━━ Material shown

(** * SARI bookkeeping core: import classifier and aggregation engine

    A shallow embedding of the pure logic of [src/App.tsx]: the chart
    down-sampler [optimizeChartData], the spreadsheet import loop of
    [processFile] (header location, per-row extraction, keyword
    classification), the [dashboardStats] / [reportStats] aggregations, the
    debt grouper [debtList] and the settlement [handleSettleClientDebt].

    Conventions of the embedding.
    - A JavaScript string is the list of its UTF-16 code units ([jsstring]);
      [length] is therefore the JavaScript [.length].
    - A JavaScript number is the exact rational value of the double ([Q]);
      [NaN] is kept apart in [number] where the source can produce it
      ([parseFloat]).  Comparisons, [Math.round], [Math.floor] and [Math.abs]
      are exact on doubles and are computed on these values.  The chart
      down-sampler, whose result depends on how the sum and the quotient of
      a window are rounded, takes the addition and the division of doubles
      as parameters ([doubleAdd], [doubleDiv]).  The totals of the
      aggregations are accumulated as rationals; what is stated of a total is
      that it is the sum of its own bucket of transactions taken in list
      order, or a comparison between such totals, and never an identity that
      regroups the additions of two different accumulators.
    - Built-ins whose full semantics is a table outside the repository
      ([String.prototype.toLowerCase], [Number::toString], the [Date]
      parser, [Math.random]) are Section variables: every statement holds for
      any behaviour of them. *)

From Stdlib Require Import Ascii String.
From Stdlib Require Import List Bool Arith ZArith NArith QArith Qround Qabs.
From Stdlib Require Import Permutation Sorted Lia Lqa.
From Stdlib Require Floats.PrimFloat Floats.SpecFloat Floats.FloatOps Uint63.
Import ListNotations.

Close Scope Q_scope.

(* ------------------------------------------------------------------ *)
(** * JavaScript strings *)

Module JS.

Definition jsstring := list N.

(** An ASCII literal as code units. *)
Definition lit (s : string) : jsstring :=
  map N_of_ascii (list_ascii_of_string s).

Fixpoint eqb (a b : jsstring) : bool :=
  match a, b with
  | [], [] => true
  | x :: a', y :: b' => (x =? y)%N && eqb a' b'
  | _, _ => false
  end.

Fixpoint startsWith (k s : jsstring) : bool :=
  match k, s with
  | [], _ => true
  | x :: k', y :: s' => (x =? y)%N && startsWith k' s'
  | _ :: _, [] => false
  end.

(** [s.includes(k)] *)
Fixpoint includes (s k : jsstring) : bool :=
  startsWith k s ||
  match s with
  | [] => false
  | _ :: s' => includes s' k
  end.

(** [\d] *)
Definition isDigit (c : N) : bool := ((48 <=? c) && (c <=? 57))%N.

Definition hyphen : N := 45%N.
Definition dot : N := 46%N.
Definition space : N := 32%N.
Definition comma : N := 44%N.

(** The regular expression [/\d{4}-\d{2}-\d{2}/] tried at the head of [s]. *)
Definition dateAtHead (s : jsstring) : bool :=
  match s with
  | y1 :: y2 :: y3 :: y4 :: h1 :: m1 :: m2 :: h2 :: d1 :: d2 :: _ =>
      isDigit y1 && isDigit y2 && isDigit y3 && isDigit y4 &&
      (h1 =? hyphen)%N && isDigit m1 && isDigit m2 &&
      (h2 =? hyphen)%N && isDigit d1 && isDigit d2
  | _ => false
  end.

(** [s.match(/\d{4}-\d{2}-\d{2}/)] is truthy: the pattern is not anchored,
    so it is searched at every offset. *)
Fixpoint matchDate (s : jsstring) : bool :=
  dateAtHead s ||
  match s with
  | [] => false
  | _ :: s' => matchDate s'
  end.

━━━━

Starting with the line that contains "(h1 =? hyphen)%N", restate every line up to and including the last one above, exactly.

      (h1 =? hyphen)%N && isDigit m1 && isDigit m2 &&
      (h2 =? hyphen)%N && isDigit d1 && isDigit d2
  | _ => false
  end.

(** [s.match(/\d{4}-\d{2}-\d{2}/)] is truthy: the pattern is not anchored,
    so it is searched at every offset. *)
Fixpoint matchDate (s : jsstring) : bool :=
  dateAtHead s ||
  match s with
  | [] => false
  | _ :: s' => matchDate s'
  end.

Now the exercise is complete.